Starting with a burst of kinetic energy that unfortunately peters out due to repetition, What Makes Sammy Run? is the story of an ambitious climber stepping over others to get ahead in the Hollywood of the late 1930s. Narrated by his conflicted, fascinated and repulsed compatriot Al Manheim, the novel is an exploration of obsession, both the one Sammy has for power, and the one Al has with Sammy. Al is a genial guy who wants people to like him and think he’s a good guy, and defines success along those lines, whereas Sammy has internalized the more perniciously capitalistic standard of success.

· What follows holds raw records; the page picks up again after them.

(* ===== verification/IPAMShared.v ===== *)
(** * ipam: the address manager shared by goroutines

    [IPAM] of [src/ipam/ipam.go] has no lock of its own: [Alloc], [Set] and [Unset] are sequences
    of calls of the pool, the packet filter and the traffic control, and the calls of
    several goroutines alternate.  Each such call is a section of a step relation here.
    The sections in sequence are the operations of [IPAM]; in any interleaving an
    address has one owner. *)
From S2P Require Import Prelude Text Net NetProps IPPool IPPoolProps Ports NetFilter TrafficControl TrafficControlProps IPAM IPAMProps.

Local Open Scope Z_scope.

Section shared.
Context {N T : Type} `{!NetFilterI N, !TrafficControlI T}.
Implicit Types (m : IPAM N T).

(** Where a call is: the address is reserved and the rule comes next; then the limit;
    the address has to be given back; the call has returned with the address, or
    with an error; the address is released and its limit, then its rule, have to go;
    released. *)
Inductive iphase :=
  | IReserved (a : IP) (pol : Policy) | IIsolated (a : IP) (pol : Policy) | IRollback (a : IP) (e : ierr)
  | IHeld (a : IP) (pol : Policy) | IFailed (e : ierr)
  | IReleased (a : IP) | IUnlimited (a : IP) | IFreed.

(** ** The sections *)

(** [m.ipp.Alloc()] and [m.ipp.Set(addr)], with the policy that is applied afterwards. *)
Inductive icall := CAlloc (r : Z) (pol : Policy) | CSet (addr : IP) (pol : Policy).
(* ===== verification/XStats.v ===== *)
(** * xstats: traffic counters of sessions, kept in a cache

    Models [src/xstats/utils.go] (the byte layout of the counters) and
    [src/xstats/service.go] on top of [XCache].  Slices are byte sequences; writing
    into one is [overwrite]; an out-of-range slice or write is a panic ([None]).  The
    uuid package and the JSON codec of the session data are parameters. *)
From S2P Require Import Prelude XCache.

Local Open Scope Z_scope.

(** ** encoding/binary, little endian *)
Fixpoint le_put (n : nat) (v : Z) : bytes :=
  match n with O => [] | S n => u8 v :: le_put n (Z.shiftr v 8) end.
Fixpoint le_get (bs : bytes) : Z :=
  match bs with [] => 0 | b :: bs => b + 256 * le_get bs end.

(** [PutUint64(d[off:], v)] and the like: panics when the bytes are not there. *)
Definition put_at (off : Z) (w : nat) (v : Z) (d : bytes) : option bytes :=
  if zlen d <? off + Z.of_nat w then None else Some (overwrite off (le_put w v) d).

(** ** utils.go *)
Definition ParseUint64 (d : bytes) : Z := if zlen d <? 8 then 0 else le_get (slice 0 8 d).
Definition SetUint64 (v : Z) (d : bytes) : bytes := if zlen d <? 8 then d else overwrite 0 (le_put 8 v) d.
Definition ParseUint16 (d : bytes) : Z := if zlen d <? 2 then 0 else le_get (slice 0 2 d).
Definition SetUint16 (v : Z) (d : bytes) : bytes := if zlen d <? 2 then d else overwrite 0 (le_put 2 v) d.

Definition orMake16 (d : bytes) : bytes := if zlen d =? 0 then replicate 16 0 else d.

Definition RxTx (rx tx : Z) (d : bytes) : option bytes :=
  d ← put_at 0 8 rx (orMake16 d); put_at 8 8 tx d.
Definition Rx (rx : Z) (d : bytes) : option bytes := put_at 0 8 rx (orMake16 d).
Definition Tx (tx : Z) (d : bytes) : option bytes := put_at 8 8 tx (orMake16 d).

Definition ParseRxTx (d : bytes) : Z * Z :=
  if zlen d <? 16 then (0, 0) else (le_get (slice 0 8 d), le_get (slice 8 16 d)).
Definition ParseRx (d : bytes) : Z := if zlen d <? 8 then 0 else le_get (slice 0 8 d).
Definition ParseTx (d : bytes) : Z := if zlen d <? 16 then 0 else le_get (slice 8 16 d).

Definition AddRxTx (drx dtx : Z) (d : bytes) : option bytes :=
  if (drx =? 0) && (dtx =? 0) then Some d else
  let '(rx, tx) := ParseRxTx d in RxTx (u64 (rx + drx)) (u64 (tx + dtx)) d.
Definition AddRx (drx : Z) (d : bytes) : option bytes :=
  if drx =? 0 then Some d else Rx (u64 (ParseRx d + drx)) d.
Definition AddTx (dtx : Z) (d : bytes) : option bytes :=
  if dtx =? 0 then Some d else Tx (u64 (ParseTx d + dtx)) d.

(** ** service.go *)
Definition maxBytes : Z := Z.shiftl 32 20.

Record SessionData := mkData { InstallationID : bytes; UserID : bytes; Country : bytes }.
Record Report := mkReport {
  SessionID : bytes; Data : SessionData; CreatedNano : Z; DeltaRx : Z; DeltaTx : Z; DeltaTNano : Z }.

Section service.
Context {P : Type} `{!ChunkAlloc P}.
Variable Sum64 : bytes → Z.
(** [uuid.FromBytes(k)] then [String()]. *)
Variable uuidString : bytes → bytes.
(** [json.Marshal] of the session data, and [json.Unmarshal] into it. *)
Variable marshal : SessionData → bytes.
Variable unmarshal : bytes → SessionData.

(** [None]: a slice expression of [parse] is out of range. *)
Definition parse (k v : bytes) (nowNano : Z) : option Report :=
  if zlen v <? 26 then None else
  let '(rx, tx) := ParseRxTx (slice 0 16 v) in
  let created := ParseUint64 (slice 16 24 v) in
  let dataLen := ParseUint16 (slice 24 26 v) in
  if zlen v <? 26 + dataLen then None else
  Some (mkReport (uuidString k) (unmarshal (slice 26 (26 + dataLen) v)) created rx tx (u64 (nowNano - created))).

(** The value of a new session; [nowNano] is what [NowNano()] returns. *)
Definition toValue (data : SessionData) (drx dtx nowNano : Z) : bytes :=
  let js := marshal data in
  let d := replicate (Z.to_nat (8 + 8 + 8 + 2 + zlen js)) 0 in
  let d := overwrite 0 (le_put 8 drx) d in
  let d := overwrite 8 (le_put 8 dtx) d in
  let d := overwrite 16 (le_put 8 nowNano) d in
  let d := overwrite 24 (le_put 2 (u16 (zlen js))) d in
  overwrite 26 js d.

(** The mutator [ReportStats] hands to [Update]: an empty value is a new session,
    anything else is changed in place. *)
Definition reportMutator (data : SessionData) (drx dtx nowNano : Z) (v : bytes) : mutation :=
  if zlen v =? 0 then mkMutation v (toValue data drx dtx nowNano) true None
  else let v' := default v (AddRxTx drx dtx v) in mkMutation v' v' false None.

(** Errors of [Update] are dropped; the caches of chunks, buckets and the batches
    handed to [onEvict] remain. *)
Definition ReportStats (p : P) (c : Cache) (sessionID : bytes) (data : SessionData) (drx dtx nowNano : Z)
    : go cerr (P * Cache * list Items) :=
  '(p', c', evs, _) ← Cache_Update Sum64 p c sessionID (reportMutator data drx dtx nowNano);
  Ok (p', c', evs).

Definition New (p : P) : go cerr (P * Cache) := Cache_New p maxBytes true.

(** [onEvict]: one report per item, in order. *)
Fixpoint onEvictLoop (ks vs : list bytes) (nowNano : Z) : option (list Report) :=
  match vs, ks with
  | [], _ => Some []
  | v :: vs, k :: ks => r ← parse k v nowNano; rs ← onEvictLoop ks vs nowNano; Some (r :: rs)
  | _ :: _, [] => None
  end.
Definition onEvict (evicted : Items) (nowNano : Z) : option (list Report) :=
  onEvictLoop (Keys evicted) (Values evicted) nowNano.

(** One tick of [run]: [Reset] hands its items to [onEvict]. *)
Definition flush (p : P) (c : Cache) (nowNano : Z) : go cerr (P * Cache * list (option (list Report))) :=
  match Cache_Reset p c with
  | Ok (p', c', evs) => Ok (p', c', (λ it, onEvict it nowNano) <$> (evs : list Items))
  | Err e => Err e
  | Panic => Panic
  end.
End service.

Unfortunately, Al’s ceaseless examination of Sammy quickly grows monotonous, and even though that is pretty much the whole point it still doesn’t make for a fun read. Sammy’s rocket trip to the top of the studio system is utilized for Schulberg to ponder the implications of the American system over and over again.
What Makes Sammy Run? is more entertaining when it gets into the nitty-gritty of the movie business. Schulberg is gifted at filling his alternate-dimension Los Angeles with realistic Hollywood types and extremely plausible fake movies. He also outlines the struggles of the screenwriters of the day to form a respectable union. More of that kind of stuff would make for a truly captivating novel. Instead, Schulberg belabors his point, causing the reader to tune out the message.